Patriots, in search of QB depth, could find one beyond NFL draft's first round

FOXBOROUGH, Mass. -- When University of Florida quarterback Kyle Trask went through his pro day last week, New England Patriots offensive coordinator Josh McDaniels was present to watch his every move.

McDaniels' on-site visit served up an important reminder that the team's scouting at the game's most important position is going much deeper than top 2021 NFL draft prospects Trevor Lawrence, Zach Wilson, Justin Fields, Trey Lance and Mac Jones. Scheduled to pick at No. 15 overall, it's more likely the Patriots will wind up with a second-tier prospect at the position -- unless they trade up.

So who, similar to when the Patriots selected Jimmy Garoppolo in the late second round in 2014, would be the best fit?

Reese's Senior Bowl director Jim Nagy, a former Patriots scout, believes the conversation should start with Stanford's Davis Mills and Texas A&M's Kellen Mond.

Senior ESPN NFL draft analyst Mel Kiper Jr. sees it similarly, even though the 6-foot-4, 211-pound Mills has 11 career starts, which includes a three-interception game against UCLA. Mills was a top recruit coming out of the Greater Atlanta Christian School, but his college body of work is thin.

"Was he elite? No. But he has talent. He had a great pro day [throwing in the rain]. All the guys beyond the big five, he may be the next quarterback taken and it will probably be in the second round. He could possibly drop to the third," Kiper said.

NFL Network draft analyst Daniel Jeremiah said Mills has had a couple of ACL injuries, and "he's not as athletic as maybe he would have been without the injuries, but he's got poise, he's incredibly intelligent, and I thought you saw him get better throughout the year. He can really drive the ball. He's a really smart kid who's got quick eyes and makes good decisions."

Kiper and Jeremiah slotted Mond (6-foot-3, 211 pounds) as the next possibility, with Kiper comparing him to Minnesota Vikings quarterback Kirk Cousins, who was a fourth-round pick in 2012. ESPN draft analyst Todd McShay is high on Mond, predicting he'll go to the Washington Football Team in the second round of his latest mock draft.

Jeremiah noted Mond is "not the thickest guy," but highlighted his progression over his career.

"I thought he really got better and played well this year, culminating with a great Senior Bowl week where he was MVP of the game," he said, adding that his size and early-career inconsistency might be of concern to some teams.
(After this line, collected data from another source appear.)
(** The driver captures exactly the applications of the split panel and
    those of the rules that send to a proxy, each once; it leaves out exactly
    the nodes given by a literal address; the rest of the split configuration is
    passed on unchanged. *)
Theorem split_from_rules (cfg : AppConfig) :
  let s := rules_to_split cfg in
  NoDup (sc_apps s) /\
  (forall a, a ∈ sc_apps s <-> a ∈ sc_apps (ac_split cfg) \/
     exists r, r ∈ ac_rules cfg /\ is_proxy (r_action r) = true /\ a ∈ r_processes r) /\
  (forall h, h ∈ sc_server_endpoints s <-> exists node ip, node ∈ ac_servers cfg /\ sp_address node = h /\ parse_ip h = Some ip) /\
  s = {| sc_mode := sc_mode (ac_split cfg); sc_apps := sc_apps s; sc_inherit_children := sc_inherit_children (ac_split cfg);
         sc_kill_switch := sc_kill_switch (ac_split cfg); sc_force_direct_cidrs := sc_force_direct_cidrs (ac_split cfg);
         sc_force_tunnel_cidrs := sc_force_tunnel_cidrs (ac_split cfg); sc_server_endpoints := sc_server_endpoints s;
         sc_driver := sc_driver (ac_split cfg) |}.
Proof.
  cbv zeta. destruct (push_all_spec (sc_apps (ac_split cfg)) [] (NoDup_nil_2)) as [H1 H2].
  assert (forall rs apps, NoDup apps ->
    let l := fold_left (fun apps r => if is_proxy (r_action r) then fold_left push_new (r_processes r) apps else apps) rs apps in
    NoDup l /\ forall a, a ∈ l <-> a ∈ apps \/ exists r, r ∈ rs /\ is_proxy (r_action r) = true /\ a ∈ r_processes r) as Hrs.
  { induction rs as [|r rs IH]; intros apps Ha; cbn [fold_left].
    - split; [done|]. intros a. split; [by left|]. intros [?|(r & Hr & _)]; [done|]. by apply elem_of_nil in Hr.
    - set (apps' := if is_proxy (r_action r) then _ else _).
      assert (NoDup apps' /\ forall a, a ∈ apps' <-> a ∈ apps \/ is_proxy (r_action r) = true /\ a ∈ r_processes r) as [H5 H6].
      { unfold apps'. destruct (is_proxy (r_action r)).
        - destruct (push_all_spec (r_processes r) apps Ha) as [H5 H6]. split; [done|]. intros a. rewrite H6. intuition.
        - split; [done|]. intros a. intuition discriminate. }
      destruct (IH apps' H5) as [H3 H4]. split; [done|]. intros a. rewrite H4, H6, exists_cons. tauto. }
  destruct (Hrs (ac_rules cfg) _ H1) as [H3 H4]. cbv zeta in H3, H4.
  unfold rules_to_split. cbn [sc_apps sc_server_endpoints]. split_and!; [done| | |done].
  - intros a. rewrite H4, H2, elem_of_nil. tauto.
  - intros h. rewrite list_elem_of_fmap. split.
    + intros (node & -> & [Hp Hin]%list_elem_of_filter). destruct (parse_ip (sp_address node)) as [ip|] eqn:E; [|done]. by exists node, ip.
    + intros (node & ip & Hin & <- & Hp). exists node. split; [done|]. apply list_elem_of_filter. by rewrite Hp.
Qed.

(** ** The engine of a session *)

Lemma route_loop_rule resolve e domain ip port rs : forall resolved pending a r p,
  route_loop resolve e domain ip port rs resolved pending = (Some a, r, p) -> exists rule, rule ∈ rs /\ r_action rule = a.
Proof.
  induction rs as [|rule rs IH]; intros resolved pending a r p; cbn [route_loop]; [done|].
  assert (forall res pen, route_loop resolve e domain ip port rs res pen = (Some a, r, p) -> exists r0, r0 ∈ rule :: rs /\ r_action r0 = a) as Hrec.
  { intros res pen H. destruct (IH _ _ _ _ _ H) as (r0 & Hin & Ha). exists r0. split; [by right|done]. }
  assert (forall res pen, (Some (r_action rule), res, pen) = (Some a, r, p) -> exists r0, r0 ∈ rule :: rs /\ r_action r0 = a) as Hhere.
  { intros res pen [= <- _ _]. exists rule. split; [left|done]. }
  repeat case_match; eauto.
Qed.

Lemma missing_refs_nil debug e : missing_geo_refs debug e = [] ->
  Forall (fun r => (r_geosite r <> [] -> geosite e <> None) /\ (r_geoip r <> [] -> geoip e <> None)) (rules e).
Proof.
  unfold missing_geo_refs. intros H. apply Forall_lookup. intros i r Hi.
  match type of H with concat (imap ?f _) = [] => assert (f i r = []) as Hf end.
  { apply concat_nil_Forall in H. rewrite Forall_lookup in H. apply (H i). by rewrite list_lookup_imap, Hi. }
  cbv beta in Hf. apply app_eq_nil in Hf as [H1 H2]. split; intros Hne Hnone.
  - rewrite bool_decide_eq_true_2 in H1 by done. by destruct (r_geosite r).
  - rewrite bool_decide_eq_true_2 in H2 by done. by destruct (r_geoip r).
Qed.

(** The engine of a session is the one asked for, or there is none. When a
    node is chosen, traffic goes directly only by a rule with the action
    [Direct], whatever the user's default; what no rule covers goes to the
    chosen node. The default node, if any, is one of the configuration; the
    rules are the user's; and no rule waits for a geo base that is not loaded. *)
Theorem session_engine (load_geosite : str -> option GeoSiteDb) (load_geoip : str -> option GeoIpDb)
    (debug : list str -> str) (resolve : DnsServer -> str -> option (list IpAddr)) (cfg : AppConfig) (server : option str) (e : Engine)
    (He : build_engine load_geosite load_geoip debug cfg server = Ok e) :
  rules e = ac_rules cfg /\
  (forall n, default_proxy e = Some n -> n ∈ map sp_name (ac_servers cfg)) /\
  (forall n, server = Some n -> default_proxy e = Some n /\ default_action e = AProxy None /\
     forall t, rd_decision (route resolve e t) = Connect ODirect -> exists r, r ∈ ac_rules cfg /\ r_action r = ADirect) /\
  (server = None -> default_proxy e = or_else (st_default_proxy (ac_settings cfg)) (st_proxy_node (ac_settings cfg))) /\
  Forall (fun r => (r_geosite r <> [] -> geosite e <> None) /\ (r_geoip r <> [] -> geoip e <> None)) (rules e).
Proof.
  unfold build_engine in He. set (known := fun name => existsb (fun s => bool_decide (sp_name s = name)) (ac_servers cfg)) in He.
  assert (forall n, known n = true -> n ∈ map sp_name (ac_servers cfg)) as Hk.
  { intros n (s & Hs & Hn%bool_decide_eq_true)%existsb_exists. apply list_elem_of_fmap. exists s. split; [done|]. by apply list_elem_of_In. }
  apply ok_bind in He as (u1 & _ & He). cbv zeta in He. apply ok_bind in He as (u2 & Hd & He).
  set (dflt := match server with Some n => Some n | None => _ end) in *.
  set (eff := with_settings cfg _) in He. destruct (missing_geo_refs _ _) as [|m ms] eqn:Em; [|done]. injection He as E. subst e.
  assert (forall tag o, outbounds (from_config load_geosite load_geoip eff) !! tag = Some o -> o <> ODirect) as Hob
    by apply config_outbounds_proxy.
  split_and!.
  - done.
  - intros n Hn. cbn in Hn. rewrite Hn in Hd. apply Hk. unfold known. by destruct (existsb _ _).
  - intros n ->. split; [done|]. split; [done|]. intros t Ht. unfold route in Ht.
    destruct (effective _ t) as [[target domain] ip].
    destruct (route_action _ _ _ _ _) as [a r] eqn:Ea. cbn [fst] in Ht.
    assert (a = ADirect) as ->.
    { apply (act_direct (from_config load_geosite load_geoip eff) a Hob). unfold act.
      destruct (act_full _ a) as [[[d c] f] fn]. exact Ht. }
    unfold route_action in Ea. destruct (route_loop _ _ _ _ _ _ _ _) as [[matched r'] p] eqn:El.
    destruct matched as [b|].
    + injection Ea as -> _. by apply route_loop_rule in El.
    + destruct p; [done|]. by cbn in Ea.
  - intros ->. done.
  - by apply (missing_refs_nil debug).
Qed.

(** A configuration with one Shadowsocks node, and the session through it. *)
Definition session_config : AppConfig :=
  with_servers app_config_default
    [{| sp_name := lit "n"; sp_protocol := Shadowsocks; sp_address := lit "1.2.3.4"; sp_port := 8388;
        sp_params := <[lit "method" := lit "aes-256-gcm"]> (<[lit "password" := lit "p"]> ∅); sp_tags := [] |}].

Definition no_geosite (_ : str) : option GeoSiteDb := None.
Definition no_geoip (_ : str) : option GeoIpDb := None.
Definition no_debug (_ : list str) : str := [].
Definition no_answer (_ : DnsServer) (_ : str) : option (list IpAddr) := None.

Lemma session_engine_witness :
  exists e, build_engine no_geosite no_geoip no_debug session_config (Some (lit "n")) = Ok e /\
    default_proxy e = Some (lit "n") /\ default_action e = AProxy None /\ outbounds e !! lit "n" <> None.
Proof.
  destruct (build_engine no_geosite no_geoip no_debug session_config (Some (lit "n"))) as [e|m|] eqn:E; [|by vm_compute in E..].
  exists e. split; [done|].
  destruct (session_engine no_geosite no_geoip no_debug no_answer session_config (Some (lit "n")) e E) as (_ & _ & H & _).
  destruct (H (lit "n") eq_refl) as (Hd & Ha & _). split; [done|]. split; [done|].
  injection E as <-. by vm_compute.
Defined.

(** ** Versions *)

Definition newer (x y : list Z) : Prop := exists i, (forall j, (j < i)%nat -> part x j = part y j) /\ part y i < part x i.

Lemma part_outside l i : (length l <= i)%nat -> part l i = 0.
Proof. intros H. unfold part. by rewrite lookup_ge_None_2. Qed.

Lemma version_gt_newer a b : version_gt a b = true <-> newer (version_parts a) (version_parts b).
Proof.
  unfold version_gt. set (x := version_parts a). set (y := version_parts b).
  destruct (list_find _ _) as [[k i]|] eqn:E.
  - apply list_find_Some in E as (Hk & Hne & Hbefore). apply lookup_seq in Hk as [-> Hk]. cbn [Nat.add] in *.
    assert (forall j, (j < k)%nat -> part x j = part y j) as Heq.
    { intros j Hj. destruct (decide (part x j = part y j)) as [|Hn]; [done|]. exfalso.
      apply (Hbefore j j); [apply lookup_seq; lia|done|done]. }
    rewrite Z.ltb_lt. split.
    + intros Hlt. by exists k.
    + intros (i & Hi & Hlt). destruct (decide (i = k)) as [->|Hne']; [done|]. destruct (decide (i < k)%nat) as [Hik|Hik].
      * rewrite Heq in Hlt by done. lia.
      * exfalso. apply Hne. apply Hi. lia.
  - apply list_find_None in E. split; [done|]. intros (i & _ & Hlt). exfalso.
    destruct (decide (i < Nat.max (length x) (length y))%nat) as [Hi|Hi].
    + assert (i ∈ seq 0 (Nat.max (length x) (length y))) as Hin by (apply elem_of_seq; lia).
      apply (proj1 (Forall_forall _ _) E) in Hin. lia.
    + rewrite !part_outside in Hlt by lia. lia.
Qed.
"I like him, and I think he's got a live arm. He can create and extend a little bit. Talking to the guys down there at A&M, they said when they would get on the plane after games he would be standing up in the aisle with [coach] Jimbo Fisher already watching the tape with him, so he was always dialed in, always around the facility."

Then there's Trask, who at 23 years old is the same age as Carolina Panthers quarterback Sam Darnold.

"Second round is high. I think third or fourth round is where I'd look at [Trask]," Kiper said. "He has the size [6-foot-5, 236 pounds]. He throws the deep ball very well, very good touch. But he doesn't have an elite arm. He has very limited mobility."

Trask's 68 touchdown passes are the most of any draft-eligible quarterback over the past two seasons, but he's also thrown 15 interceptions. His hand size, 10 1/8 inches, is one of the biggest in the draft and fits well if the Patriots place a higher value on that with Northeast conditions in mind.

"There's some things to like about him, and some things to make you wonder if he can be an effective starter," Kiper said. "But I would invest a fourth-round pick in him. He's basically [Washington QB] Ryan Fitzpatrick -- a pocket passer."

Wake Forest's Jamie Newman (6-2, 235), who transferred to Georgia in 2020 but opted out of last season, is another consideration.

"[Newman] looked good in 2019, needs to become a little more accurate with some throws, cutting down on some mistakes/interceptions. But he has talent," Kiper said. "You're talking about a fifth-, sixth-rounder, but had he played at Georgia this past year, he could have been a second- or third-round pick."

Texas' Sam Ehlinger (6-1, 222) is also part of the conversation, likely on Day 3 (fourth through seventh round). McShay raved about Ehlinger's competitiveness and toughness, while noting his consistency as a passer needs improvement, particularly on deep throws (ranking last on throws of 21-plus yards among the top 15 draft-eligible QBs, according to ESPN Stats & Information).

"He can run, has great pocket presence, is physical, tough, and takes care of the football. He has great experience," McShay said. "But throwing the deep ball, that's where I struggled the most with him."